Only individual thigh bones and fragmentary vertebrae of this dinosaur have been found so far . They belong to the type specimen NMV P186303 from the type locality Dinosaur Cove from the late Aptian and early Albian , so the late Cretaceous . The fossils are in the early Albian an age of around 113 bis 110 million years dated .
literature
- Peter J. Makovicky , Yoshitsugu Kobayashi, Philip J. Currie : Ornithomimosauria. In: David B. Weishampel , Peter Dodson , Halszka Osmólska (eds.): The Dinosauria . 2nd Edition. University of California Press, Berkeley CA et al. 2004, ISBN 0-520-24209-2 , pp. 137-150.
Individual evidence
- ↑ a b The Paleobiology Database , as of September 11, 2005.
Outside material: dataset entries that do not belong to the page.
(** X12: the edges of the callback.  Before the first click it returns the
    prompt and runs nothing.  After a click, a number of simulations that is
    not positive runs no simulation, so that no parameter is looked at, and
    the lookup [all_simulations[-1]] raises IndexError; the generator is
    left as it was. *)
Theorem update_graph_runs_nothing {RT : Runtime} (n_clicks : Z)
    (form : Dashboard.Form) (s : state) :
  (n_clicks = 0%Z -> Dashboard.update_graph n_clicks form s = (Ok Dashboard.Prompt, s))
  /\ (n_clicks <> 0%Z -> (Dashboard.num_simulations form <= 0)%Z ->
      Dashboard.update_graph n_clicks form s = (Raise IndexError, s)).
Proof.
  split.
  - intros ->. reflexivity.
  - intros Hc Hn. unfold Dashboard.update_graph.
    destruct (Z.eqb_spec n_clicks 0) as [|_]; [contradiction|].
    cbv zeta. unfold App.simulate_batch.
    cbn [Dashboard.to_params App.num_simulations].
    replace (Z.to_nat (Dashboard.num_simulations form)) with 0%nat by lia.
    reflexivity.
Qed.

Lemma update_graph_runs_nothing_witness :
  @Dashboard.update_graph constant_runtime 0 (default_form 100)
    (@empty_state constant_runtime tt)
  = (Ok Dashboard.Prompt, @empty_state constant_runtime tt)
  /\ @Dashboard.update_graph constant_runtime 1 (default_form 0)
       (@empty_state constant_runtime tt)
     = (Raise IndexError, @empty_state constant_runtime tt).
Proof.
  destruct (@update_graph_runs_nothing constant_runtime 0 (default_form 100)
              (@empty_state constant_runtime tt)) as [H0 _].
  destruct (@update_graph_runs_nothing constant_runtime 1 (default_form 0)
              (@empty_state constant_runtime tt)) as [_ H1].
  split; [apply H0; reflexivity | apply H1; [lia | reflexivity]].
Defined.




(** *** Sorting and reading a sorted array *)

Lemma insert_length (x : R) (l : list R) :
  length (Dashboard.insert x l) = S (length l).
Proof.
  induction l as [|h t IH]; [reflexivity|].
  cbn [Dashboard.insert]. destruct (Rleb x h); simpl; [reflexivity|].
  now rewrite IH.
Qed.

Lemma sort_length (l : list R) : length (Dashboard.sort l) = length l.
Proof.
  induction l as [|h t IH]; [reflexivity|].
  cbn [Dashboard.sort]. now rewrite insert_length, IH.
Qed.

Lemma insert_Forall (P : R -> Prop) (x : R) (l : list R) :
  P x -> Forall P l -> Forall P (Dashboard.insert x l).
Proof.
  intros Hx Hl. induction Hl as [|h t Hh Ht IH]; cbn [Dashboard.insert].
  - now constructor.
  - destruct (Rleb x h); repeat constructor; assumption.
Qed.

Lemma insert_sorted (x : R) (l : list R) :
  StronglySorted Rle l -> StronglySorted Rle (Dashboard.insert x l).
Proof.
  intros Hl. induction Hl as [|h t Ht IH Hh]; cbn [Dashboard.insert].
  - repeat constructor.
  - destruct (Rleb x h) eqn:E.
    + apply Rleb_true in E. constructor; [now constructor|].
      constructor; [exact E|].
      apply Forall_forall. intros y Hy.
      rewrite Forall_forall in Hh. specialize (Hh y Hy). lra.
    + apply Rleb_false in E. constructor; [exact IH|].
      apply insert_Forall; [lra | exact Hh].
Qed.

Lemma sort_sorted (l : list R) : StronglySorted Rle (Dashboard.sort l).
Proof.
  induction l as [|h t IH]; cbn [Dashboard.sort]; [constructor|].
  now apply insert_sorted.
Qed.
- ↑ FL Agnolin, MD Ezcurra, DF Pais, SW Salisbury: A reappraisal of the Cretaceous non-avian dinosaur faunas from Australia and New Zealand: evidence for their Gondwanan affinities. In: Journal of Systematic Palaeontology. Volume 8, 2010, pp. 257-300.
- ↑ PJ Currie, P. Vickers-Rich, TH Rich: Possible oviraptorosaur (Theropoda, Dinosauria) specimens from the Early Cretaceous Otway Group of Dinosaur Cove, Australia. In: Alcheringa. Volume 20, 1996, pp. 73-79.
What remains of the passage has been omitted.